| What to do |
Read the data and repeat it in full, exactly.

| Data shown |
(** * convert-images-to-pdf-app: page geometry, image intake and print markup

    Shallow embedding of the two screens of the application: the screen
    of [app/(tabs)/index.tsx] (module [Tabs]), which prints to a file and
    shares it, and the second screen, [part_000] (module [Drag]), which
    has the drag-to-reorder list and opens the print dialog.  What the two
    files share word for word (paper table, escaping, type inference,
    intake of picked assets) is embedded once.  The properties of the
    written specification follow the embedding.

    Conventions of the embedding.
    - A JavaScript [number] is an IEEE 754 double.  The settings of the
      screens (the paper table with one fractional digit, whole margins)
      are written as rationals ([Q]), each standing for the double that
      its decimal literal denotes, and the geometry computed from them
      with [+ - * / min max floor] is stated on the exact values, equality
      being [Qeq] ([==]).  Wherever the digits of a number reach the
      output, the doubles themselves are computed (module [Binary64]):
      the printing of a number into the markup, the lengths of the content
      region of the second screen, and the conversion to print points.
    - A JavaScript [string] is a Rocq [string]: a sequence of code units
      below 256.  [toLowerCase] is the Unicode lower-casing restricted to
      that range.
    - [undefined]/[null] are [None]; optional chaining [?.] is the bind of
      [option].
    - React state is a record that is passed explicitly; an asynchronous
      handler is a function from the state and the answers of the outside
      services to the new state and the trace of effects it performed. *)

From Stdlib Require Import ZArith QArith Qround Qminmax Qabs String Ascii List
  DecimalString Lia Lqa.
From Stdlib Require Import Floats.SpecFloat.
From stdpp Require Import gmap strings list.

Local Open Scope Z_scope.

(** ** Numbers *)

Module Math.

Definition min (a b : Q) : Q := Qmin a b.
Definition max (a b : Q) : Q := Qmax a b.

(** [Math.floor]: the greatest integer not above [x]. *)
Definition floor (x : Q) : Q := inject_Z (Qfloor x).

End Math.

(** [const clamp = (value, min, max) => Math.min(max, Math.max(min, value))] *)
Definition clamp (value min max : Q) : Q :=
  Math.min max (Math.max min value).

(** ** Strings *)

(** The double quote, spliced into the literals below. *)
Definition dq : string := String "034"%char EmptyString.

(** [s.replace(/c/g, by)]: every occurrence of the character [c]
    replaced, left to right. *)
Fixpoint replaceAll (c : ascii) (by_ : string) (s : string) : string :=
  match s with
  | EmptyString => EmptyString
  | String x rest =>
      if Ascii.eqb x c then by_ +:+ replaceAll c by_ rest
      else String x (replaceAll c by_ rest)
  end.

(** [escapeAttribute]: five global replacements, in the order of the
    source, the ampersand first. *)
Definition escapeAttribute (value : string) : string :=
  replaceAll ">" "&gt;"
    (replaceAll "<" "&lt;"
      (replaceAll "'" "&#39;"
        (replaceAll "034" "&quot;"
          (replaceAll "&" "&amp;" value)))).

(** [s.split(c)] for a one-character separator: the pieces between the
    occurrences of [c]; never empty (one empty piece for the empty string). *)
Fixpoint split (c : ascii) (s : string) : list string :=
  match s with
  | EmptyString => [EmptyString]
  | String x rest =>
      if Ascii.eqb x c then EmptyString :: split c rest
      else match split c rest with
           | [] => [String x EmptyString]
           | piece :: pieces => String x piece :: pieces
           end
  end.

(** [a.pop()] as an expression: the last element, [undefined] on []. *)
Definition pop {A} (l : list A) : option A := last l.

(** [toLowerCase] on one code unit below 256: [A-Z] and the upper-case
    letters of Latin-1 (U+00C0 to U+00DE, without the multiplication
    sign U+00D7) move up by 32. *)
Definition lowerChar (c : ascii) : ascii :=
  let n := nat_of_ascii c in
  if ((65 <=? n)%nat && (n <=? 90)%nat)
     || ((192 <=? n)%nat && (n <=? 222)%nat && negb (n =? 215)%nat)
  then ascii_of_nat (n + 32) else c.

| Response for this exercise |
(** * convert-images-to-pdf-app: page geometry, image intake and print markup

    Shallow embedding of the two screens of the application: the screen
    of [app/(tabs)/index.tsx] (module [Tabs]), which prints to a file and
    shares it, and the second screen, [part_000] (module [Drag]), which
    has the drag-to-reorder list and opens the print dialog.  What the two
    files share word for word (paper table, escaping, type inference,
    intake of picked assets) is embedded once.  The properties of the
    written specification follow the embedding.

    Conventions of the embedding.
    - A JavaScript [number] is an IEEE 754 double.  The settings of the
      screens (the paper table with one fractional digit, whole margins)
      are written as rationals ([Q]), each standing for the double that
      its decimal literal denotes, and the geometry computed from them
      with [+ - * / min max floor] is stated on the exact values, equality
      being [Qeq] ([==]).  Wherever the digits of a number reach the
      output, the doubles themselves are computed (module [Binary64]):
      the printing of a number into the markup, the lengths of the content
      region of the second screen, and the conversion to print points.
    - A JavaScript [string] is a Rocq [string]: a sequence of code units
      below 256.  [toLowerCase] is the Unicode lower-casing restricted to
      that range.
    - [undefined]/[null] are [None]; optional chaining [?.] is the bind of
      [option].
    - React state is a record that is passed explicitly; an asynchronous
      handler is a function from the state and the answers of the outside
      services to the new state and the trace of effects it performed. *)

From Stdlib Require Import ZArith QArith Qround Qminmax Qabs String Ascii List
  DecimalString Lia Lqa.
From Stdlib Require Import Floats.SpecFloat.
From stdpp Require Import gmap strings list.

Local Open Scope Z_scope.

(** ** Numbers *)

Module Math.

Definition min (a b : Q) : Q := Qmin a b.
Definition max (a b : Q) : Q := Qmax a b.

(** [Math.floor]: the greatest integer not above [x]. *)
Definition floor (x : Q) : Q := inject_Z (Qfloor x).

End Math.

(** [const clamp = (value, min, max) => Math.min(max, Math.max(min, value))] *)
Definition clamp (value min max : Q) : Q :=
  Math.min max (Math.max min value).

(** ** Strings *)

(** The double quote, spliced into the literals below. *)
Definition dq : string := String "034"%char EmptyString.

(** [s.replace(/c/g, by)]: every occurrence of the character [c]
    replaced, left to right. *)
Fixpoint replaceAll (c : ascii) (by_ : string) (s : string) : string :=
  match s with
  | EmptyString => EmptyString
  | String x rest =>
      if Ascii.eqb x c then by_ +:+ replaceAll c by_ rest
      else String x (replaceAll c by_ rest)
  end.

(** [escapeAttribute]: five global replacements, in the order of the
    source, the ampersand first. *)
Definition escapeAttribute (value : string) : string :=
  replaceAll ">" "&gt;"
    (replaceAll "<" "&lt;"
      (replaceAll "'" "&#39;"
        (replaceAll "034" "&quot;"
          (replaceAll "&" "&amp;" value)))).

(** [s.split(c)] for a one-character separator: the pieces between the
    occurrences of [c]; never empty (one empty piece for the empty string). *)
Fixpoint split (c : ascii) (s : string) : list string :=
  match s with
  | EmptyString => [EmptyString]
  | String x rest =>
      if Ascii.eqb x c then EmptyString :: split c rest
      else match split c rest with
           | [] => [String x EmptyString]
           | piece :: pieces => String x piece :: pieces
           end
  end.

(** [a.pop()] as an expression: the last element, [undefined] on []. *)
Definition pop {A} (l : list A) : option A := last l.

(** [toLowerCase] on one code unit below 256: [A-Z] and the upper-case
    letters of Latin-1 (U+00C0 to U+00DE, without the multiplication
    sign U+00D7) move up by 32. *)
Definition lowerChar (c : ascii) : ascii :=
  let n := nat_of_ascii c in
  if ((65 <=? n)%nat && (n <=? 90)%nat)
     || ((192 <=? n)%nat && (n <=? 222)%nat && negb (n =? 215)%nat)
  then ascii_of_nat (n + 32) else c.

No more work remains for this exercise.